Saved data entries

(** * F5 Silverline integration: IP-list commands

    A shallow embedding of
    [Packs/F5Silverline/Integrations/F5Silverline/F5Silverline.py]
    and the properties of its paging, parsing and command handlers.

    Python values are embedded as the inductive [pyval]; a Python call
    that may raise returns a [result]; the handlers that talk to the
    remote service run in a small state-and-error monad whose state is
    the remote service together with the requests sent so far. *)

From Stdlib Require Import String Ascii List ZArith Bool Lia DecimalString.
Import ListNotations.

Local Open Scope list_scope.
Local Open Scope string_scope.

(** ** Python values *)

(** The JSON-shaped values the integration handles: command arguments,
    request bodies and decoded responses.  Numbers are integers (the
    arguments and the responses of this API carry no others).  A dict
    is an association list in insertion order; lookup takes the first
    binding of a key. *)
#[warnings="-register-all"]
Inductive pyval : Type :=
| PNone : pyval
| PBool (b : bool) : pyval
| PInt (z : Z) : pyval
| PStr (s : string) : pyval
| PList (l : list pyval) : pyval
| PDict (d : list (string * pyval)) : pyval.

Definition dict : Type := list (string * pyval).

(** The exceptions that occur in the module. *)
Inductive exn : Type :=
| ValueError (msg : string)
| TypeError
| AttributeError
| IndexError
| KeyError (key : string)
| DemistoException (msg : string).
(** * Metadata extraction of the research-paper analyzer (src/app.py)

    A shallow embedding of [extract_metadata] and of the Python primitives
    it calls ([str.split], [str.strip], [str.replace], [str.join],
    [list.index], [in], indexing, slicing and [re.search]), followed by the
    properties of the extractor.

    Text is a list of characters; a character is one of the 256 code points
    below U+0100, and the classification tables ([str.isspace], [str.isupper],
    the classes [\s] and [\d], case-insensitive literals) are Python's tables
    restricted to that range.  Operations of Python that can raise are
    embedded in an exception monad. *)

From Stdlib Require Import List Ascii Arith Bool Lia.
From Stdlib Require String.
Import ListNotations String.StringSyntax.

Local Open Scope string_scope.

(** ** Exceptions *)

Inductive pyexn : Type :=
| IndexError
| ValueError
| AttributeError.

Inductive result (A : Type) : Type :=
| Ok (a : A)
| Raise (e : pyexn).

Arguments Ok {A} a.
Arguments Raise {A} e.

Definition bind {A B : Type} (x : result A) (k : A -> result B) : result B :=
  match x with
  | Ok a => k a
  | Raise e => Raise e
  end.

Notation "x <- c1 ;; c2" := (bind c1 (fun x => c2))
  (at level 61, c1 at next level, right associativity).

(** ** Python strings and lists *)

Module Py.

(** A Python string: its characters in order. *)
Abbreviation str := (list ascii).

(** A string literal of the source. *)
Definition lit (x : String.string) : str := String.list_ascii_of_string x.

(** The newline character, written '\n' in the source. *)
Definition NL : ascii := ascii_of_nat 10.

Definition between (lo hi : nat) (c : ascii) : bool :=
  (lo <=? nat_of_ascii c) && (nat_of_ascii c <=? hi).

(** [c.isspace()], which is also the regex class [\s]. *)
Definition isspace (c : ascii) : bool :=
  between 9 13 c || between 28 32 c
  || (nat_of_ascii c =? 133) || (nat_of_ascii c =? 160).

(** The regex class [\d]. *)
Definition isdigit (c : ascii) : bool := between 48 57 c.

(** [c.isupper()] for a single character. *)
Definition isupper (c : ascii) : bool :=
  between 65 90 c || between 192 214 c || between 216 222 c.

(** Lower-casing of the letters A-Z, used to compare a pattern letter
    with a character under the flag IGNORECASE. *)
Definition lower (c : ascii) : ascii :=
  if between 65 90 c then ascii_of_nat (nat_of_ascii c + 32) else c.

Fixpoint str_eqb (a b : str) : bool :=
  match a, b with
  | [], [] => true
  | x :: a', y :: b' => Ascii.eqb x y && str_eqb a' b'
  | _, _ => false
  end.

(** [s.startswith(p)]. *)
Fixpoint startswith (p s : str) : bool :=
  match p, s with
  | [], _ => true
  | x :: p', y :: s' => Ascii.eqb x y && startswith p' s'
  | _ :: _, [] => false
  end.

(** [s.split('\n')]: every line is kept, blank ones too, and the empty
    string gives one empty line. *)
Fixpoint split_nl (s : str) : list str :=
  match s with
  | [] => [[]]
  | c :: s' =>
      if Ascii.eqb c NL then [] :: split_nl s'
      else match split_nl s' with
           | l :: ls => (c :: l) :: ls
           | [] => [[c]]
           end
  end.

Fixpoint lstrip (s : str) : str :=
  match s with
  | [] => []
  | c :: s' => if isspace c then lstrip s' else s
  end.

Definition rstrip (s : str) : str := rev (lstrip (rev s)).

(** [s.strip()]. *)
Definition strip (s : str) : str := rstrip (lstrip s).

(** [s.replace(old, new)] for a non-empty [old]: the occurrences of [old]
    are replaced from left to right and do not overlap.  [skip] counts the
    characters of the occurrence just replaced that are still to be passed
    over. *)
Fixpoint replace_from (old new : str) (skip : nat) (s : str) : str :=
  match s with
  | [] => []
  | c :: s' =>
      match skip with
      | S k => replace_from old new k s'
      | 0 =>
          if startswith old s
          then new ++ replace_from old new (length old - 1) s'
          else c :: replace_from old new 0 s'
      end
  end.

Definition replace (old new s : str) : str := replace_from old new 0 s.

(** [sep.join(xs)]. *)
Fixpoint join (sep : str) (xs : list str) : str :=
  match xs with
  | [] => []
  | [x] => x
  | x :: rest => x ++ sep ++ join sep rest
  end.

(** [x in xs]. *)
Fixpoint mem (x : str) (xs : list str) : bool :=
  match xs with
  | [] => false
  | y :: ys => str_eqb y x || mem x ys
  end.

(** [xs.index(x)], which raises ValueError when [x] is not in [xs]. *)
Fixpoint index (xs : list str) (x : str) : result nat :=
  match xs with
  | [] => Raise ValueError
  | y :: ys => if str_eqb y x then Ok 0 else i <- index ys x ;; Ok (S i)
  end.

(** [xs[i]] for a non-negative [i], which raises IndexError out of range. *)
Definition getitem {A : Type} (xs : list A) (i : nat) : result A :=
  match nth_error xs i with
  | Some x => Ok x
  | None => Raise IndexError
  end.

(** [xs[a:b]] for non-negative [a] and [b]; never raises. *)
Definition slice {A : Type} (xs : list A) (a b : nat) : list A :=
  firstn (b - a) (skipn a xs).

(** [range(a, b)]. *)
Definition range (a b : nat) : list nat := seq a (b - a).

End Py.

Import Py.

(** ** Regular expressions: Python's backtracking matcher *)

Module Re.

(** The pattern syntax the source uses.  [Chr p] is a literal or a class,
    [Star true r] is [r*], [Star false r] is [r*?], [Look r] is [(?=r)],
    [Grp r] is the capturing group 1 (each pattern of the source has one
    group at most). *)
Inductive regex : Type :=
| Eps
| Chr (p : ascii -> bool)
| Seq (r1 r2 : regex)
| Alt (r1 r2 : regex)
| Star (greedy : bool) (r : regex)
| Look (r : regex)
| Grp (r : regex).

(** [r+] and [r?]. *)
Definition Plus (r : regex) : regex := Seq r (Star true r).
Definition Opt (r : regex) : regex := Alt r Eps.

(** A literal character, and one under IGNORECASE (the pattern letters
    are lower-case ASCII letters and digits). *)
Definition Lit (c : ascii) : regex := Chr (Ascii.eqb c).
Definition LitI (c : ascii) : regex := Chr (fun x => Ascii.eqb (lower x) c).

Fixpoint word (f : ascii -> regex) (w : str) : regex :=
  match w with
  | [] => Eps
  | c :: w' => Seq (f c) (word f w')
  end.

(** The state of a match attempt: the text of group 1 (if it has been
    closed) and the text still to be read. *)
Abbreviation state := (option str * str)%type.

Definition shorter (st st' : state) : bool :=
  length (snd st') <? length (snd st).

(** The iterations of a starred pattern, in the order the backtracking
    matcher tries them: a greedy star first iterates and gives up last, a
    lazy one first stops.  An iteration must consume a character. *)
Fixpoint iterate (body : state -> list state) (greedy : bool)
    (fuel : nat) (st : state) : list state :=
  match fuel with
  | 0 => [st]
  | S fuel' =>
      let more := flat_map (iterate body greedy fuel')
                           (filter (shorter st) (body st)) in
      if greedy then more ++ [st] else st :: more
  end.

(** All the ways [r] matches at the head of the text, in backtracking
    order: the head of the list is the match the engine reports. *)
Fixpoint m (r : regex) (st : state) : list state :=
  match r with
  | Eps => [st]
  | Chr p =>
      match snd st with
      | c :: s' => if p c then [(fst st, s')] else []
      | [] => []
      end
  | Seq r1 r2 => flat_map (m r2) (m r1 st)
  | Alt r1 r2 => m r1 st ++ m r2 st
  | Star g r' => iterate (m r') g (length (snd st)) st
  | Look r' =>
      match m r' st with
      | [] => []
      | _ :: _ => [st]
      end
  | Grp r' =>
      map (fun st' =>
             (Some (firstn (length (snd st) - length (snd st')) (snd st)),
              snd st'))
          (m r' st)
  end.

(** [re.search(r, text)]: the first start position, from the left, at
    which [r] matches; the value is group 1 of the match object. *)
Fixpoint search (r : regex) (text : str) : option (option str) :=
  match m r (None, text) with
  | st :: _ => Some (fst st)
  | [] =>
      match text with
      | [] => None
      | _ :: text' => search r text'
      end
  end.

(** [match.group(1)]; calling a method on None raises AttributeError. *)
Definition group1 (g : option str) : result str :=
  match g with
  | Some s => Ok s
  | None => Raise AttributeError
  end.

End Re.

Import Re.

(** ** The extractor *)

Module App.

Definition unknown_title : str := lit "Unknown Title".
Definition unknown_authors : str := lit "Unknown Authors".
Definition abstract_not_found : str := lit "Abstract not found".

Definition ws : regex := Chr isspace.
Definition digit : regex := Chr isdigit.

(** [(?i)abstract|date|correspondence|affiliation] *)
Definition marker_re : regex :=
  Alt (word LitI (lit "abstract"))
      (Alt (word LitI (lit "date"))
           (Alt (word LitI (lit "correspondence"))
                (word LitI (lit "affiliation")))).

(** [[A-Z][a-z]+] *)
Definition cap_word : regex :=
  Seq (Chr (between 65 90)) (Plus (Chr (between 97 122))).

(** [[A-Z][a-z]+ (?: \s+ [A-Z][a-z]+ )* ] (patterns are written here with
    spaces between their parts). *)
Definition name_re : regex :=
  Seq cap_word (Star true (Seq (Plus ws) cap_word)).

(** [(?: \s* \d+ (?: , \s* \d+ )* )?] *)
Definition superscripts_re : regex :=
  Opt (Seq (Star true ws)
           (Seq (Plus digit)
                (Star true (Seq (Lit ","%char) (Seq (Star true ws) (Plus digit)))))).

(** The author pattern: one group around a name with its superscripts,
    followed by any number of [,\s*] and a further name with superscripts. *)
Definition author_re : regex :=
  Grp (Seq name_re
           (Seq superscripts_re
                (Star true
                   (Seq (Lit ","%char)
                        (Seq (Star true ws)
                             (Seq name_re superscripts_re)))))).

(** [\n\s*\d+\s+] and [\n\s*1\s+introduction], the two alternatives of
    the lookahead. *)
Definition section_re : regex :=
  Seq (Lit NL) (Seq (Star true ws) (Seq (Plus digit) (Plus ws))).

Definition intro_re : regex :=
  Seq (Lit NL)
      (Seq (Star true ws)
           (Seq (LitI "1"%char) (Seq (Plus ws) (word LitI (lit "introduction"))))).

Definition boundary_re : regex := Alt section_re intro_re.

(** [(?i)abstract \s* ( .*? ) (?= \n\s*\d+\s+ | \n\s*1\s+introduction )]
    with the flags DOTALL and IGNORECASE. *)
Definition abstract_re : regex :=
  Seq (word LitI (lit "abstract"))
      (Seq (Star true ws)
           (Seq (Grp (Star false (Chr (fun _ => true))))
                (Look boundary_re))).

(** [line.strip() and (line[0].isupper() or len(line.strip()) > 10)] *)
Definition significant (line : str) : result bool :=
  match strip line with
  | [] => Ok false
  | _ :: _ =>
      c <- getitem line 0 ;;
      Ok (isupper c || (10 <? length (strip line)))
  end.

(** [next((line.strip() for line in lines if ...), "Unknown Title")] *)
Fixpoint find_title (lines : list str) : result str :=
  match lines with
  | [] => Ok unknown_title
  | line :: rest =>
      b <- significant line ;;
      if b then Ok (strip line) else find_title rest
  end.

(** [lines.index(title.strip()) + 1 if title in lines else 0] *)
Definition start_index (lines : list str) (title : str) : result nat :=
  if mem title lines
  then i <- index lines (strip title) ;; Ok (i + 1)
  else Ok 0.

Definition has_marker (line : str) : bool :=
  match search marker_re line with
  | Some _ => true
  | None => false
  end.

(** The loop over [range(start_idx, min(start_idx + 15, len(lines)))]:
    [end_idx] is the index of the first line with a marker, and keeps its
    initial value when the loop ends without a break. *)
Fixpoint find_end (lines : list str) (indices : list nat) (end_idx : nat)
    : result nat :=
  match indices with
  | [] => Ok end_idx
  | i :: rest =>
      line <- getitem lines i ;;
      if has_marker (strip line) then Ok i
      else find_end lines rest end_idx
  end.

# What this task involves:
Find every line above where the word "shallow" occurs, and copy that line.

# Answer section:
    A shallow embedding of
    A shallow embedding of [extract_metadata] and of the Python primitives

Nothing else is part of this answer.